China hat sich in den letzten Jahren von seiner traditionellen politischen Zurückhaltung verabschiedet und ganz klar Anspruch erhoben auf einen führenden Platz in der Welt, sowohl wirtschaftlich als auch politisch. Durch die Stärkung der wirtschaftlichen Infrastruktur und die engere Vernetzung beispielsweise mit Europa erhofft man sich auch eine weitere Stärkung im Kampf um die wirtschaftliche Vorherrschaft mit den USA. Das Mega-Projekt ist das wohl größte wirtschaftliche Projekt der neueren Geschichte und passt also gut in die Ambitionen der Volksrepublik.

Und Europa?

Büchele sagte, die Seidenstraße könne zu einem wichtigen Entwicklungsimpuls auch für die europäische Wirtschaft werden. Dies werde aber nur gelingen, wenn sich die EU durch aktives Handeln zu einem ebenbürtigen Partner Chinas entwickele.

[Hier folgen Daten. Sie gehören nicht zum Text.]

Definition writes_log (o : op) : bool :=
  match o with
  | c_Errorf _ => true
  | _ => false
  end.

(** ** The parts of the roster request *)

(** The stale branch of [updatePenguinsStatistics], from [mutex.Lock()] to
    the deferred unlock, and what [penguinsHandler] does once the refresher
    has returned. *)
Definition refresh_pass (d2 : N) : prog unit :=
  call mutex_Lock;;
  now ← call (time_Now d2);
  call (put_lastUpdateTime now);;
  n ← call len_penguins;
  refresh_from 0 n;;
  call mutex_Unlock.

Definition roster_reply : prog unit :=
  call mutex_RLock;;
  ps ← call read_penguins;
  let '(p, err) := json_Marshal ps in
  if err : bool then
    call (c_Errorf marshal_error);;
    call mutex_RUnlock
  else
    call (fmt_Fprint p);;
    call mutex_RUnlock.

(** ** Clock readings *)

(** The clock reading a primitive answers with, if it is one. *)
Definition as_time (o : op) : res o → option Z :=
  match o return res o → option Z with
  | time_Now _ => fun x => Some x
  | _ => fun _ => None
  end.

(** [p] only ever stores in [lastUpdateTime] an instant that is not after
    the latest clock reading it knows of, which is [c0] to start with. *)
Fixpoint timely {A : Type} (c0 : Z) (p : prog A) : Prop :=
  match p with
  | Ret _ => True
  | Vis o k =>
      (∀ t, o = put_lastUpdateTime t → (t ≤ c0)%Z)
      ∧ ∀ x, (∀ z, as_time o x = Some z → (c0 ≤ z)%Z) →
             timely (default c0 (as_time o x)) (k x)
  end.

Definition time_inv (c : config) : Prop :=
  let '(w, _, ts) := c in
  (lastUpdateTime w ≤ clock w)%Z
  ∧ Forall (fun t : goroutine => ∃ c0, (c0 ≤ clock w)%Z ∧ timely c0 t.1) ts.

(** ** Basic facts *)

Lemma run_bind {A B} (p : prog A) (f : A → prog B) (s : world) :
  run (bind p f) s =
  match run p s with
  | Some (a, s') => run (f a) s'
  | None => None
  end.
Proof.
  revert s. induction p as [a | o k IH]; intros s; simpl; [done |].
  destruct (op_sem o s) as [[x s'] |]; [apply IH | done].
Qed.

Lemma trace_bind {A B} (p : prog A) (f : A → prog B) (s : world) :
  trace (bind p f) s =
  trace p s ++ match run p s with
               | Some (a, s') => trace (f a) s'
               | None => []
               end.
Proof.
  revert s. induction p as [a | o k IH]; intros s; simpl; [done |].
  f_equal. destruct (op_sem o s) as [[x s'] |]; [apply IH | done].
Qed.

Lemma GoInt_wrap_id (z : Z) : GoInt.in_range z → GoInt.wrap z = z.
Proof.
  unfold GoInt.in_range, GoInt.wrap, GoInt.min_int, GoInt.max_int, GoInt.bits.
  change (2 ^ (64 - 1))%Z with (2 ^ 63)%Z.
  intros H. rewrite Z.mod_small; lia.
Qed.

Lemma GoInt_wrap_range (z : Z) : GoInt.in_range (GoInt.wrap z).
Proof.
  unfold GoInt.in_range, GoInt.wrap, GoInt.min_int, GoInt.max_int, GoInt.bits.
  change (2 ^ (64 - 1))%Z with (2 ^ 63)%Z.
  pose proof (Z.mod_pos_bound (z + 2 ^ 63) (2 ^ 64)). lia.
Qed.

(** [Sub] saturates far above the TTL, so the test of the source is the
    test on the exact difference. *)
Lemma Sub_le_ttl (t u : Z) : (GoTime.Sub t u ≤ ttl)%Z ↔ (t - u ≤ ttl)%Z.
Proof.
  unfold GoTime.Sub, ttl, GoTime.minDuration, GoTime.maxDuration,
    GoTime.Minute, GoTime.Second, GoTime.Nanosecond.
  repeat case_bool_decide; lia.
Qed.

(** ** The handlers in the serial semantics *)

Lemma run_exists_from (id : string) (pre rest : list penguin) (s : world) :
  penguins s = pre ++ rest →
  run (exists_from id (length pre) (length rest)) s = Some (has_id id rest, s).
Proof.
  revert pre. induction rest as [| p rest IH]; intros pre Hs; [done |].
  prog_simpl. rewrite Hs, list_lookup_middle by done. simpl.
  case_bool_decide; simpl; [done |].
  specialize (IH (pre ++ [p])). rewrite length_app, Nat.add_1_r in IH.
  apply IH. by rewrite <- app_assoc.
Qed.

Lemma run_penguinExists (id : string) (s : world) :
  run (penguinExists id) s = Some (has_id id (penguins s), s).
Proof.
  unfold penguinExists. prog_simpl.
  rewrite run_bind, (run_exists_from id [] (penguins s)) by done. done.
Qed.

Lemma run_dbGetPenguin (id : string) (s : world) :
  run (dbGetPenguin id) s = Some (fetched (store s) id, add_rpc (RpcGet id) s).
Proof.
  unfold dbGetPenguin, fetched. prog_simpl.
  destruct (store s !! id); done.
Qed.

Lemma insert_middle {A} (l1 l2 : list A) (x y : A) :
  <[length l1 := y]> (l1 ++ x :: l2) = l1 ++ y :: l2.
Proof.
  rewrite <- (Nat.add_0_r (length l1)) at 1. by rewrite insert_app_r.
Qed.

(** One round of the loop: the three assignments to [penguins[i]]. *)
Lemma run_refresh_round (pre rest : list penguin) (p : penguin) (s : world)
    (k : prog unit) :
  penguins s = pre ++ p :: rest →
  let i := length pre in
  let e := fetched (store s) (Id p) in
  run (p0 ← call (penguins_at i);
       penguin_db ← dbGetPenguin (Id p0);
       call (put_VisitCount i (dbVisitCount penguin_db));;
       call (put_FishCount i (dbFishCount penguin_db));;
       call (put_BellyrubCount i (dbBellyrubCount penguin_db));;
       k) s
  = run k (set_penguins (pre ++ applyCounters e p :: rest)
                        (add_rpc (RpcGet (Id p)) s)).
Proof.
  intros Hs i e. subst i e. prog_simpl.
  rewrite Hs, list_lookup_middle by done. simpl.
  unfold fetched. destruct s as [ps lt ck db rp lg bd]; simpl in *. subst ps.
  destruct (db !! Id p) as [r |]; prog_simpl;
    rewrite ?list_lookup_middle by done; simpl;
    rewrite ?insert_middle, ?list_lookup_middle by done; simpl;
    rewrite ?insert_middle, ?list_lookup_middle by done; simpl;
    rewrite ?insert_middle; done.
Qed.

Lemma run_refresh_from (pre rest : list penguin) (s : world) :
  penguins s = pre ++ rest →
  run (refresh_from (length pre) (length rest)) s =
  Some (tt, mkWorld (pre ++ (refreshed (store s) <$> rest))
                    (lastUpdateTime s) (clock s) (store s)
                    (rpcs s ++ (RpcGet ∘ Id <$> rest)) (errlog s) (body s)).
Proof.
  revert pre s. induction rest as [| p rest IH]; intros pre s Hs.
  - destruct s; simpl in *. subst. by rewrite !app_nil_r.
  - etrans; [apply (run_refresh_round pre rest p s
                      (refresh_from (S (length pre)) (length rest)) Hs) |].
    specialize (IH (pre ++ [applyCounters (fetched (store s) (Id p)) p])).
    rewrite length_app, Nat.add_1_r in IH. rewrite IH.
    + destruct s; simpl. by rewrite <- !app_assoc.
    + simpl. by rewrite <- app_assoc.
Qed.

Lemma trace_refresh_round (pre rest : list penguin) (p : penguin) (s : world)
    (k : prog unit) :
  penguins s = pre ++ p :: rest →
  let i := length pre in
  let e := fetched (store s) (Id p) in
  trace (p0 ← call (penguins_at i);
         penguin_db ← dbGetPenguin (Id p0);
         call (put_VisitCount i (dbVisitCount penguin_db));;
         call (put_FishCount i (dbFishCount penguin_db));;
         call (put_BellyrubCount i (dbBellyrubCount penguin_db));;
         k) s
  = refresh_round_ops (store s) i p ++
    trace k (set_penguins (pre ++ applyCounters e p :: rest)
                          (add_rpc (RpcGet (Id p)) s)).
Proof.
  intros Hs i e. subst i e. prog_simpl.
  rewrite Hs, list_lookup_middle by done. simpl.
  unfold refresh_round_ops, fetched.
  destruct s as [ps lt ck db rp lg bd]; simpl in *. subst ps.
  destruct (db !! Id p) as [r |]; prog_simpl;
    rewrite ?list_lookup_middle by done; simpl;
    rewrite ?insert_middle, ?list_lookup_middle by done; simpl;
    rewrite ?insert_middle, ?list_lookup_middle by done; simpl;
    rewrite ?insert_middle; done.
Qed.

Lemma trace_refresh_from (pre rest : list penguin) (s : world) :
  penguins s = pre ++ rest →
  trace (refresh_from (length pre) (length rest)) s =
  refresh_ops (store s) (length pre) rest.
Proof.
  revert pre s. induction rest as [| p rest IH]; intros pre s Hs; [done |].
  etrans; [apply (trace_refresh_round pre rest p s
                    (refresh_from (S (length pre)) (length rest)) Hs) |].
  simpl. f_equal.
  specialize (IH (pre ++ [applyCounters (fetched (store s) (Id p)) p])).
  rewrite length_app, Nat.add_1_r in IH. rewrite IH; [done |].
  simpl. by rewrite <- app_assoc.
Qed.

(** The stale branch of [updatePenguinsStatistics]. *)
Lemma run_update_stale (d1 d2 : N) (s : world) :
  (ttl < clock s + Z.of_N d1 - lastUpdateTime s)%Z →
  run (updatePenguinsStatistics d1 d2) s =
  Some (tt, refresh_world (clock s + Z.of_N d1 + Z.of_N d2) s).
Proof.
  intros Hstale. unfold updatePenguinsStatistics. prog_simpl.
  rewrite bool_decide_eq_false_2 by (rewrite Sub_le_ttl; lia).
  prog_simpl. rewrite run_bind.
  rewrite (run_refresh_from [] (penguins s)) by done. done.
Qed.

Lemma run_update_fresh (d1 d2 : N) (s : world) :
  (clock s + Z.of_N d1 - lastUpdateTime s ≤ ttl)%Z →
  run (updatePenguinsStatistics d1 d2) s =
  Some (tt, set_clock (clock s + Z.of_N d1) s).
Proof.
  intros Hfresh. unfold updatePenguinsStatistics. prog_simpl.
  rewrite bool_decide_eq_true_2 by (rewrite Sub_le_ttl; lia). done.
Qed.

Lemma run_updateHandler (d : N) (s : world) :
  run (updateHandler d) s =
  Some (tt, set_last (GoTime.Add (clock s + Z.of_N d) (-20 * GoTime.Minute))
                     (set_clock (clock s + Z.of_N d) s)).
Proof. done. Qed.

„Wir dürfen nicht länger zusehen, wie China mit großer finanzieller Power bilaterale Projekte in Südosteuropa, dem Südkaukasus oder Zentralasien realisiert und dabei immer stärker seine Spielregeln durchsetzt“, so Büchele. „Wir brauchen eine Verständigung mit Peking über gemeinsame, bindende Standards und eine Beteiligung europäischer Unternehmen an Belt&Road-Projekten.“

Der Ost-Ausschuss legte ein neues Positionspapier vor. Darin wird unter anderem gefordert, ein großer EU-Investitionsfonds für internationale Infrastrukturprojekte müsse aus attraktiven Finanzierungskonditionen bestehen. Außerdem müsse die EU geschlossen und strategisch vorgehen.

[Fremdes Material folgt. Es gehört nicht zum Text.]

(** C5.  When a cycle of references can be reached from [name],
    [recursive_refs] ends with an exception whatever the recursion
    limit is: [RecursionError], or [KeyError] when a reference without
    entry is met first, which cannot happen in a closed graph. *)
Theorem recursive_refs_fails_on_cycle (limit : nat) (name c : str) :
  name = c \/ reachable G name c ->
  reachable G c c ->
  exists e, recursive_refs limit envs name = Raise e /\
            (e = RecursionError \/ exists key, e = KeyError key) /\
            (closed G -> e = RecursionError).
Proof.
  intros Hname Hcycle.
  destruct (recursive_refs limit envs name) as [S|e] eqn:E.
  - exfalso.
    assert (rtc (edge G) name c) as (j & Hj)%rtc_nsteps.
    { apply rtc_tc. destruct Hname; eauto. }
    destruct (cycle_pump G c limit Hcycle) as (m & Hm & Hpump).
    pose proof (nsteps_trans _ _ _ _ _ Hj Hpump) as Hwalk.
    apply (recursive_refs_depth _ _ _ _ _ E) in Hwalk. lia.
  - exists e. split; [done|].
    destruct (recursive_refs_exception _ _ _ E)
      as [->|(key & -> & Hkey & Hrtc)].
    + split; [by left|done].
    + split; [right; eauto|]. intros Hc. exfalso.
      assert (name ∈ dom G) as Hdom.
      { destruct Hname as [->|Hreach].
        - apply reachable_inv in Hcycle as [H|(? & H & _)];
            by eapply edge_dom.
        - apply reachable_inv in Hreach as [H|(? & H & _)];
            by eapply edge_dom. }
      apply (closed_rtc _ _ _ Hc Hdom), elem_of_dom in Hrtc.
      rewrite Hkey in Hrtc. by destruct Hrtc.
Qed.

End Envs.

Das generelle Problem aus europäischer Sicht bei diesem Thema ist der langsame politische Aparat der EU. Wie Büchele beschreibt, ist fünf Jahre lang über Strategien geredet, aber nichts handfestes umgesetzt worden, während China seine Bemühungen unablässig vorantreibt und massiv in sämtliche der Seidenstraße angehörigen Länder investiert. Der, sagen wir „anders funktionierende“ politische Entscheidungsaparat Chinas ist bei der schnellen Umsetzung dieses Projektes mit Sicherheit ein Vorteil, eine Annäherung im Sinne von Standards und fairen, gleichberechtigen Regeln ist jedoch sicher auch mit den Chinesen möglich, da sie vor allem ein Interesse am Funktionieren dieser gigantischen neuen Wirtschaftsstruktur haben, und da ist Europa nunmal ein wichtiger Mosaikstein. Es muss nur schnellst möglich in die Wege geleitet werden, bevor das Projekt zu weit fortgeschritten ist, sonst wird Europa langfristig womöglich das Nachsehen haben.